Family studies of pediatric cancer - Family history data bank

In this unique Swedish study, which started in September 2008, all new and prevalent cancer cases in southern Sweden are included to create a family history data bank. All children ≤18 years of age with a malignant disease in the Southern Swedish Health Care Region (approximately 1.8 million inhabitants) are referred for care to the Department of Pediatrics at the Skåne University Hospital in Lund. Patients with a newly diagnosed malignancy and patients visiting the clinics for follow-up after completed treatment were invited to participate in the study. The eligibility criteria include (a) a diagnosis before 19 years of age with a malignancy following codes ICD 140 to 209 and (b) a diagnosis after 1970. Blood samples are collected and the patients and their parents are requested to complete a self-reported questionnaire, assessing name, date of birth, date of death, and history of cancer among first-, second- and third degree relatives.
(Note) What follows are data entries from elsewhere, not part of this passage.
Lemma solver_names_in_order_witness :
  run (answering
         (VDict [("items",
                  VList [VDict [("objects",
                                 VList [solver_object "solver-f27";
                                        solver_object "solver-rhel8"])]])]))
    [] (get_solver_names deployed)
  = ([existT _ (ResourceGet "v1" "Template" (infra_namespace deployed) None
                  (Some "template=solver"))],
     Ok [VStr "solver-f27"; VStr "solver-rhel8"]).
Proof.
  apply (solver_names_in_order deployed _
           (VDict [("items",
                    VList [VDict [("objects",
                                   VList [solver_object "solver-f27";
                                          solver_object "solver-rhel8"])]])])
           (VDict [("objects", VList [solver_object "solver-f27";
                                      solver_object "solver-rhel8"])])
           [solver_object "solver-f27"; solver_object "solver-rhel8"]).
  - reflexivity.
  - reflexivity.
  - reflexivity.
  - reflexivity.
  - repeat constructor.
Defined.

(** ** What the operations never do *)

Section always.
Variable Q : ∀ X : Type, call X → Prop.

Lemma always_bind {A B : Type} (R : A → Prop) (P : B → Prop) (m : prog A)
    (f : A → prog B) :
  always Q R m → (∀ a, R a → always Q P (f a)) → always Q P (m ≫= f).
Proof.
  intros Hm Hf. induction m as [a|e|X c k IH]; cbn in *; [auto|done|].
  destruct Hm as [Hc Hk]. split; [done|]. intros x. apply IH, Hk.
Qed.

Lemma always_lift {A : Type} (P : A → Prop) (r : result A) :
  (∀ a, r = Ok a → P a) → always Q P (lift r).
Proof. destruct r; cbn; auto. Qed.


Lemma always_for_each_prog {A B : Type} (I : A → Prop)
    (body : A → B → prog A) (xs : list B) :
  (∀ a x, I a → always Q I (body a x)) →
  ∀ a, I a → always Q I (for_each_prog body xs a).
Proof.
  intros Hbody. induction xs as [|x xs IH]; intros a Ha; [done|].
  cbn [for_each_prog]. eapply always_bind; [by apply Hbody|]. apply IH.
Qed.

(** What [always] promises holds of every run. *)
Lemma always_run {A : Type} (P : A → Prop) (w : world) (p : prog A) :
  always Q P p → ∀ tr, all_calls Q tr →
  all_calls Q (run w tr p).1 ∧ ∀ a, (run w tr p).2 = Ok a → P a.
Proof.
  induction p as [a|e|X c k IH]; cbn [always run]; intros Hp tr Htr.
  - split; [done|]. by intros ? [= <-].
  - split; [done|]. by intros ? [=].
  - destruct Hp as [Hc Hk]. apply IH; [apply Hk|].
    apply Forall_app. split; [done|]. by constructor.
Qed.
End always.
In addition a question about cancer in more distant relatives is included. Information regarding specific type of cancer and date of, or age at, diagnosis for each relative with a history of cancer is obtained. Purpose: The aim is to create a family history data bank with DNA of all new cases of pediatric cancer, to enable gene studies. Family history data bank, based on all new and prevalent cancer cases in the Southern Swedish Health Care Region. Until 2014 there were 650 children included in the study, and blood from 125 parents. The response rate is between 30-40%.